Please say how many lines of the entries below contain the word "ScriptFacts", and leave out everything else.

*EXCERPTED RECORDS*

◆ ◆ ◆ ◆ ◆ ◆ ◆

(** The INSERT of the bootstrap appends the two seed rows, in the order of
    the statement, to the table [users] of the program. *)
Definition insert_law (P : Platform) : Prop :=
  ∀ (db : Database) (t : Table),
    db !! "users" = Some t →
    t_cols t = users_schema →
    sql_run P "INSERT INTO users VALUES ('1', 'alice'), ('2', 'bob')" db
    = Ok ([], <["users" := mkTable (t_cols t) (t_rows t ++ seed_rows)]> db).

(** ** The standalone script *)

Section ScriptFacts.

Context (P : Platform).

Lemma for_each_app {A} (l1 l2 : list A) (body : A → M unit) (w : World) :
  TestCode.for_each (l1 ++ l2) body w
  = match TestCode.for_each l1 body w with
    | (Ok _, w1) => TestCode.for_each l2 body w1
    | (Raise e, w1) => (Raise e, w1)
    end.
Proof.
  revert w. induction l1 as [|x l1 IH]; intros w; simpl; [reflexivity|].
  unfold mbind, M_bind. destruct (body x w) as [[[]|e] w1]; [apply IH | reflexivity].
Qed.

(** While both lists have an item at every index, the loop prints. *)
Lemma loop_prints (list_a list_b : list pyobj) (m k : nat) (w : World) :
  (k + m ≤ length list_a)%nat →
  (k + m ≤ length list_b)%nat →
  TestCode.for_each (seq k m) (λ i,
    item_a ← TestCode.list_index list_a i;
    item_b ← TestCode.list_index list_b i;
    TestCode.print ("Index " +:+ pretty i +:+ ": " +:+ TestCode.py_str P item_a
                    +:+ " - " +:+ TestCode.py_str P item_b)) w
  = (Ok (), set_stdout (stdout w ++ map (line_at P list_a list_b) (seq k m)) w).
Proof.
  revert k w. induction m as [|m IH]; intros k w Ha Hb; simpl.
  - unfold mret, M_ret, set_stdout. rewrite app_nil_r. by destruct w.
  - destruct (lookup_lt_is_Some_2 list_a k) as [a Hka]; [lia|].
    destruct (lookup_lt_is_Some_2 list_b k) as [b Hkb]; [lia|].
    unfold mbind, M_bind, TestCode.list_index at 1 2. rewrite Hka, Hkb. simpl.
    unfold mret, M_ret, TestCode.print at 1. simpl.
    specialize (IH (S k)). unfold mbind, M_bind in IH. rewrite IH by lia.
    unfold line_at at 2. rewrite Hka, Hkb. simpl.
    f_equal. unfold set_stdout; simpl. f_equal. by rewrite <- app_assoc.
Qed.

(** C9: when the first list is strictly longer than the second,
    [process_data] prints one line for each index below [len(list_b)] and
    then raises the index fault at index [len(list_b)]; the call of the
    script, [process_data([1, 2], ["apple"])], prints one line and ends in
    that fault. *)
Theorem process_data_index_fault (list_a list_b : list pyobj) (w : World) :
  (length list_b < length list_a)%nat →
  let lines := map (line_at P list_a list_b) (seq 0 (length list_b)) in
  TestCode.process_data P list_a list_b w
  = (Raise (Exn IndexError "list index out of range"), set_stdout (stdout w ++ lines) w)
  ∧ length lines = length list_b
  ∧ (∀ (i : nat) (a b : pyobj),
       list_a !! i = Some a → list_b !! i = Some b →
       lines !! i = Some ("Index " +:+ pretty i +:+ ": " +:+ TestCode.py_str P a
                          +:+ " - " +:+ TestCode.py_str P b))
  ∧ TestCode.script P w
    = (Raise (Exn IndexError "list index out of range"),
       set_stdout (stdout w ++ ["Index 0: 1 - apple"]) w).
Proof.
  intros Hlt lines. split; [|split; [|split]].
  - unfold TestCode.process_data, TestCode.range.
    replace (length list_a) with (length list_b + S (length list_a - S (length list_b)))%nat by lia.
    rewrite seq_app, for_each_app, loop_prints by lia.
    simpl. unfold mbind, M_bind, TestCode.list_index at 1 2.
    destruct (lookup_lt_is_Some_2 list_a (length list_b)) as [a Ha]; [lia|].
    rewrite Ha. simpl. rewrite (lookup_ge_None_2 list_b (length list_b)) by lia.
    reflexivity.
  - unfold lines. by rewrite length_map, length_seq.
  - intros i a b Ha Hb. unfold lines.
    assert (i < length list_b)%nat as Hi by (eapply lookup_lt_Some; eauto).
    rewrite list_lookup_fmap, lookup_seq_lt by done. simpl.
    unfold line_at. by rewrite Ha, Hb.
  - reflexivity.
Qed.

End ScriptFacts.

(** The script on the reference platform: one line, then the fault. *)
Lemma process_data_index_fault_witness :
  let lines := map (line_at Ref.platform [PInt 1; PInt 2] [PStr "apple"]) (seq 0 1) in
  TestCode.process_data Ref.platform [PInt 1; PInt 2] [PStr "apple"] empty_world
  = (Raise (Exn IndexError "list index out of range"),
     set_stdout (stdout empty_world ++ lines) empty_world)
  ∧ length lines = 1%nat
  ∧ (∀ (i : nat) (a b : pyobj),
       [PInt 1; PInt 2] !! i = Some a → [PStr "apple"] !! i = Some b →
       lines !! i = Some ("Index " +:+ pretty i +:+ ": " +:+ TestCode.py_str Ref.platform a
                          +:+ " - " +:+ TestCode.py_str Ref.platform b))
  ∧ TestCode.script Ref.platform empty_world
    = (Raise (Exn IndexError "list index out of range"),
       set_stdout (stdout empty_world ++ ["Index 0: 1 - apple"]) empty_world).
Proof.
  apply (process_data_index_fault Ref.platform [PInt 1; PInt 2] [PStr "apple"] empty_world).
  simpl. lia.
Defined.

◆ ◆ ◆ ◆ ◆ ◆ ◆

*RESULT OF THE TASK*
2